When abortion was illegal before Roe vs Wade, people with means went abroad to have the operation done legally. Today, physician-assisted death is illegal (see update below), and the hopelessly ill who want to exit early have no foreign country to go to for the service.

Because physician-assisted death is illegal, the hopelessly ill who are unwilling to resort to desperate attempts to end their life must endure needless pain and suffering, undergo futile treatments, and drain the Social Security coffers.

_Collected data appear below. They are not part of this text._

Lemma lower_is_lower s : str_forall is_lower (lower s) = true.
Proof.
  induction s as [|c s IH]; [done|]. simpl. unfold is_lower at 1.
  by rewrite lower_char_lower, bool_decide_true.
Qed.

Lemma lower_id s : str_forall is_lower s = true -> lower s = s.
Proof.
  induction s as [|c s IH]; simpl; [done|]. intros [Hc%bool_decide_eq_true Hs]%andb_true_iff.
  unfold lower in *. simpl. by rewrite Hc, IH.
Qed.

Lemma str_forall_lower p s :
  (forall c, p c = true -> p (lower_char c) = true) -> str_forall p s = true -> str_forall p (lower s) = true.
Proof.
  intros Hp. induction s as [|c s IH]; simpl; [done|]. rewrite !andb_true_iff. naive_solver.
Qed.

Lemma pretty_N_char_value n :
  (n < 10)%N -> (Z.of_N (N_of_ascii (pretty_N_char n)) - 48 = Z.of_N n)%Z.
Proof.
  intros H. destruct n as [|p]; [done|].
  do 4 (destruct p as [p|p|]; try done; try lia).
Qed.

Lemma int_of_pretty_N_go n s :
  int_of_digits_acc 0 (pretty_N_go n s) = int_of_digits_acc (Z.of_N n) s.
Proof.
  revert s. induction (N.lt_wf_0 n) as [n _ IH]; intros s.
  assert (n = 0 \/ 0 < n)%N as [->|Hn] by lia; [by rewrite pretty_N_go_0|].
  rewrite pretty_N_go_step by done. rewrite IH by (by apply N.div_lt). simpl.
  rewrite pretty_N_char_value by (by apply N.mod_lt).
  f_equal. rewrite (N.div_mod n 10) at 3 by done. lia.
Qed.

Lemma pretty_pos (p : positive) : pretty (Z.pos p) = pretty_N_go (N.pos p) "".
Proof. reflexivity. Qed.

(** [int(str(n)) = n] *)
Lemma int_of_pretty (n : Z) : (0 <= n)%Z -> int_of_digits (pretty n) = n.
Proof.
  intros Hn. destruct n as [|p|p]; [done| |lia].
  rewrite pretty_pos. unfold int_of_digits. by rewrite int_of_pretty_N_go.
Qed.

Lemma pretty_N_go_nonempty n s : (0 < n)%N \/ s <> "" -> pretty_N_go n s <> "".
Proof.
  revert s. induction (N.lt_wf_0 n) as [n _ IH]; intros s Hs.
  assert (n = 0 \/ 0 < n)%N as [->|Hn] by lia.
  - rewrite pretty_N_go_0. destruct Hs; [lia|done].
  - rewrite pretty_N_go_step by done. apply IH; [by apply N.div_lt|by right].
Qed.

Lemma pretty_isdigit (n : Z) : (0 <= n)%Z -> isdigit (pretty n) = true.
Proof.
  intros Hn. destruct n as [|p|p]; [done| |lia].
  rewrite pretty_pos. unfold isdigit. rewrite pretty_N_go_digits by done. rewrite andb_true_r.
  unfold truthy_str. rewrite bool_decide_false; [done|]. apply pretty_N_go_nonempty. left. lia.
Qed.

Lemma str_length_app s t : String.length (s +:+ t) = String.length s + String.length t.
Proof. induction s as [|c s IH]; [done|]. rewrite append_cons. simpl. by rewrite IH. Qed.

Lemma startswith_spec p s : startswith p s = true <-> exists r, s = p +:+ r.
Proof.
  unfold startswith. revert s. induction p as [|c p IH]; intros s.
  - split; [|by destruct s]. intros _. by exists s.
  - destruct s as [|c' s]; simpl; [split; [done|intros [r [=]]]|].
    destruct (Ascii.ascii_dec c c') as [->|Hne].
    + rewrite IH. split; intros [r H]; exists r; [by rewrite H|by injection H].
    + split; [done|]. intros [r [=]]. congruence.
Qed.

Lemma str_contains_mid t a b : str_contains t (a +:+ t +:+ b) = true.
Proof.
  induction a as [|c a IH].
  - rewrite append_nil_l. assert (startswith t (t +:+ b) = true) as H by (apply startswith_spec; by exists b).
    unfold startswith in H. by destruct (t +:+ b); simpl in *; rewrite H.
  - rewrite append_cons. simpl. by rewrite IH, orb_true_r.
Qed.

Lemma endswith_spec t s : endswith t s = true <-> exists r, s = r +:+ t.
Proof.
  induction s as [|c s IH]; simpl; rewrite orb_true_iff, bool_decide_eq_true.
  - split; [intros [->|?]; [by exists ""|done]|]. intros [[|c r] H]; [by left|done].
  - rewrite IH. split.
    + intros [<-|[r ->]]; [by exists ""|by exists (String c r)].
    + intros [[|c' r] H]; [by left|right]. injection H as -> ->. by exists r.
Qed.

Lemma partition_forall p c s a f b :
  partition c s = (a, f, b) -> str_forall p s = true -> str_forall p a = true /\ str_forall p b = true.
Proof.
  destruct f; intros E Hs.
  - apply partition_spec in E as [-> _]. rewrite str_forall_app in Hs. simpl in Hs.
    apply andb_true_iff in Hs as [? [_ ?]%andb_true_iff]. done.
  - by apply partition_none in E as (_ & -> & ->).
Qed.

(** [s.rpartition(c)[2]] has no [c]. *)
Lemma rpartition_tail c s : str_in_char c (rpartition c s).2 = false.
Proof. by destruct (rpartition_cases c s) as [[H ->]|(a & b & _ & H & ->)]. Qed.

(** The characters of [str(n)]. *)
Lemma pretty_Z_chars p (n : Z) :
  (forall c, is_digit c = true -> p c = true) -> p "-"%char = true -> str_forall p (pretty n) = true.
Proof.
  intros Hp Hm. destruct n as [|q|q]; unfold pretty, pretty_Z; [simpl; by rewrite Hp|..].
  - eapply str_forall_impl; [exact Hp|apply pretty_N_digits].
  - rewrite str_forall_app. simpl. rewrite Hm. simpl.
    eapply str_forall_impl; [exact Hp|apply pretty_N_digits].
Qed.

(** ** The order of strings *)

Lemma string_leb_total a b : String.leb a b = false -> String.leb b a = true.
Proof. destruct (String.leb_total a b) as [?|?]; congruence. Qed.

Lemma string_leb_trans a b c : String.leb a b = true -> String.leb b c = true -> String.leb a c = true.
Proof.
  pose proof (String.le_po) as [[_ Ht] _]. unfold String.le in Ht.
  intros H1 H2. apply Is_true_true. eapply Ht; by apply Is_true_true.
Qed.

Lemma string_leb_antisym a b : String.leb a b = true -> String.leb b a = true -> a = b.
Proof.
  pose proof (String.le_po) as [_ Ha]. unfold String.le in Ha. intros H1 H2.
  apply Ha; by apply Is_true_true.
Qed.
(* ===== verification/PyTime.v ===== *)
(** * Clock readings and digests

    A UTC [datetime] is its number of microseconds since the epoch;
    [isoformat] is [datetime.isoformat()] of an aware UTC value. [stable_hash]
    of a [str] is [contracts/common.py]'s: the SHA-256 digest, a parameter, of
    its JSON text. Lemmas: what characters these texts contain, and that the
    JSON text determines the string. *)
From Stdlib Require Import Ascii.
From S2P Require Import Prelude PyStr.
Local Open Scope Z_scope.

(** [datetime.min] and [datetime.max], in microseconds. *)
Definition datetime_min : Z := -62135596800000000.
Definition datetime_max : Z := 253402300799999999.

(** [d + timedelta(microseconds=us)] *)
Definition datetime_add (d us : Z) : res Z :=
  do? guard ((datetime_min <=? d + us) && (d + us <=? datetime_max)) OverflowError in Ok (d + us).

(** The proleptic Gregorian date of a day number (0 is 1970-01-01). *)
Definition civil_from_days (days : Z) : Z * Z * Z :=
  let z := days + 719468 in
  let era := z / 146097 in
  let doe := z - era * 146097 in
  let yoe := (doe - doe / 1460 + doe / 36524 - doe / 146096) / 365 in
  let doy := doe - (365 * yoe + yoe / 4 - yoe / 100) in
  let mp := (5 * doy + 2) / 153 in
  let m := if mp <? 10 then mp + 3 else mp - 9 in
  (yoe + era * 400 + (if m <=? 2 then 1 else 0), m, doy - (153 * mp + 2) / 5 + 1).

(** [f"{n:0{width}d}"] for [n >= 0] *)
Definition zfill (width : nat) (n : Z) : string :=
  let s := pretty n in
  String.concat "" (repeat "0" (width - String.length s)) +:+ s.

Definition isoformat (us : Z) : string :=
  let seconds := us / 1000000 in
  let micro := us mod 1000000 in
  let '(y, m, d) := civil_from_days (seconds / 86400) in
  let s := seconds mod 86400 in
  zfill 4 y +:+ "-" +:+ zfill 2 m +:+ "-" +:+ zfill 2 d +:+ "T" +:+
  zfill 2 (s / 3600) +:+ ":" +:+ zfill 2 (s / 60 mod 60) +:+ ":" +:+ zfill 2 (s mod 60) +:+
  (if micro =? 0 then "" else "." +:+ zfill 6 micro) +:+ "+00:00".

Example isoformat_example : isoformat 1709210096000123 = "2024-02-29T12:34:56.000123+00:00".
Proof. by vm_compute. Qed.

(** No character outside those of digits, signs and separators. *)
Lemma zfill_chars p width n :
  (forall c, is_digit c = true -> p c = true) -> p "-"%char = true -> str_forall p (zfill width n) = true.
Proof.
  intros Hp Hm. unfold zfill. rewrite str_forall_app, (pretty_Z_chars p) by done. rewrite andb_true_r.
  induction (width - String.length (pretty n))%nat as [|k IH]; [done|].
  destruct k as [|k]; simpl in *; [by rewrite Hp|]. by rewrite Hp.
Qed.

Lemma isoformat_not_in c us :
  is_digit c = false -> c <> "-"%char -> c <> "T"%char -> c <> ":"%char -> c <> "."%char -> c <> "+"%char ->
  str_in_char c (isoformat us) = false.
Proof.
  intros Hd H1 H2 H3 H4 H5. apply str_in_char_forall. unfold isoformat.
  destruct (civil_from_days _) as [[y m] d].
  set (p := fun x => negb (bool_decide (c = x))).
  assert (forall x, c <> x -> p x = true) as Hp by (intros x Hx; unfold p; by rewrite bool_decide_false).
  assert (forall w n, str_forall p (zfill w n) = true) as Hz.
  { intros w n. apply zfill_chars; [|by apply Hp]. intros x Hx. apply Hp. intros <-. congruence. }
  assert (str_forall p "+00:00" = true) as Htz.
  { simpl. rewrite !Hp; [done|..]; try done; by intros ->. }
  destruct (_ =? 0); rewrite !str_forall_app, !Hz, Htz; simpl; by rewrite !Hp.
Qed.

(** ** contracts/common.py: [canonical_json] of a [str], [stable_hash] *)

Definition hex_digit (n : N) : ascii := ascii_of_N (if (n <? 10)%N then n + 48 else n + 87).

(** [json.dumps] with [ensure_ascii], one ASCII character. *)
Definition json_escape (c : ascii) : string :=
  let n := N_of_ascii c in
  if (n =? 34)%N || (n =? 92)%N then String "\" (String c "")
  else if (n =? 10)%N then "\n" else if (n =? 13)%N then "\r" else if (n =? 9)%N then "\t"
  else if (n =? 8)%N then "\b" else if (n =? 12)%N then "\f"
  else if (n <? 32)%N || (n =? 127)%N then "\u00" +:+ String (hex_digit (n / 16)) (String (hex_digit (n mod 16)) "")
  else String c "".

Fixpoint json_escapes (s : string) : string :=
  match s with EmptyString => "" | String c s' => json_escape c +:+ json_escapes s' end.

Definition canonical_json (s : string) : string :=
  String (ascii_of_N 34) (json_escapes s) +:+ String (ascii_of_N 34) "".

Definition stable_hash (sha256_hexdigest : string -> string) (value : string) : string :=
  sha256_hexdigest (canonical_json value).

(** *** The escapes form a prefix code, so the JSON text determines the string. *)

Definition all_chars : list ascii := ascii_of_nat <$> seq 0 256.

Lemma all_chars_spec c : c ∈ all_chars.
Proof.
  apply list_elem_of_fmap. exists (nat_of_ascii c). split; [by rewrite ascii_nat_embedding|].
  apply elem_of_seq. pose proof (nat_ascii_bounded c). lia.
Qed.

Lemma escapes_prefix_code :
  forallb (fun c => forallb (fun d => bool_decide (c = d) || negb (String.prefix (json_escape c) (json_escape d)))
    all_chars) all_chars = true.
Proof. by vm_compute. Qed.

Lemma prefix_append s t : String.prefix s (s +:+ t) = true.
Proof. induction s as [|c s IH]; [by destruct t|]. simpl. by destruct (ascii_dec c c). Qed.

Lemma append_cases s1 s2 t1 t2 : s1 +:+ t1 = s2 +:+ t2 ->
  String.prefix s1 s2 = true \/ String.prefix s2 s1 = true.
Proof.
  revert s2. induction s1 as [|c s1 IH]; intros [|d s2] E; [by left|by left|by right|].
  rewrite !append_cons in E. injection E as -> E. simpl. destruct (ascii_dec d d) as [_|]; [|done]. by apply IH.
Qed.

Lemma escape_inj c d s t : json_escape c +:+ s = json_escape d +:+ t -> c = d /\ s = t.
Proof.
  intros E. assert (c = d) as ->.
  { pose proof escapes_prefix_code as Hall. rewrite forallb_forall in Hall.
    assert (forall x y, x = y \/ String.prefix (json_escape x) (json_escape y) = false) as Hxy.
    { intros x y. specialize (Hall x ltac:(apply list_elem_of_In, all_chars_spec)).
      rewrite forallb_forall in Hall. specialize (Hall y ltac:(apply list_elem_of_In, all_chars_spec)).
      apply orb_true_iff in Hall as [?%bool_decide_eq_true|?%negb_true_iff]; auto. }
    destruct (append_cases _ _ _ _ E) as [H|H]; [destruct (Hxy c d)|destruct (Hxy d c)]; congruence. }
  split; [done|]. by apply append_inj_l in E.
Qed.

Lemma json_escape_nonempty c s : json_escape c +:+ s <> "".
Proof. unfold json_escape. by repeat (destruct (_ || _) || destruct (_ =? _)%N). Qed.

Lemma json_escapes_inj s t : json_escapes s = json_escapes t -> s = t.
Proof.
  revert t. induction s as [|c s IH]; intros [|d t]; simpl; intros E.
  - done.
  - symmetry in E. by apply json_escape_nonempty in E.
  - by apply json_escape_nonempty in E.
  - apply escape_inj in E as [-> E]. f_equal. auto.
Qed.

Lemma append_inj_r s t u : s +:+ u = t +:+ u -> s = t.
Proof.
  revert t. induction s as [|c s IH]; intros [|d t] E.
  - done.
  - apply (f_equal String.length) in E. rewrite str_length_app in E. simpl in E. rewrite str_length_app in E. lia.
  - apply (f_equal String.length) in E. simpl in E. rewrite !str_length_app in E. simpl in E. lia.
  - rewrite !append_cons in E. injection E as -> E. f_equal. auto.
Qed.

#[export] Instance canonical_json_inj : Inj (=) (=) canonical_json.
Proof. intros s t E. unfold canonical_json in E. apply append_inj_r in E. injection E. apply json_escapes_inj. Qed.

There is no question that an earlier exit will help contain the seemingly uncontrollable health-care costs. It is estimated that 25 - 35% of Medicare expenditures in any given year go to only 5 - 6% of those enrollees who will die within that year, and that 46% of health-care costs in the last year of life are spent in the last 60 days. Long-term care costs range from an average of $15,000 a year for home care to $60,000 a year for high-quality nursing-home care. Government budget deficits, corporate balance sheets, and the welfare of the hopelessly ill would all be improved if physician-assisted death were legalized.

But those who choose physician-assisted death should be compensated because they are giving up a de facto property right1 to entitlements. This compensation could be in the form of converted death benefits equal to, say, 60% of the projected entitlements the volunteers would have received if they choose to die a slow death instead.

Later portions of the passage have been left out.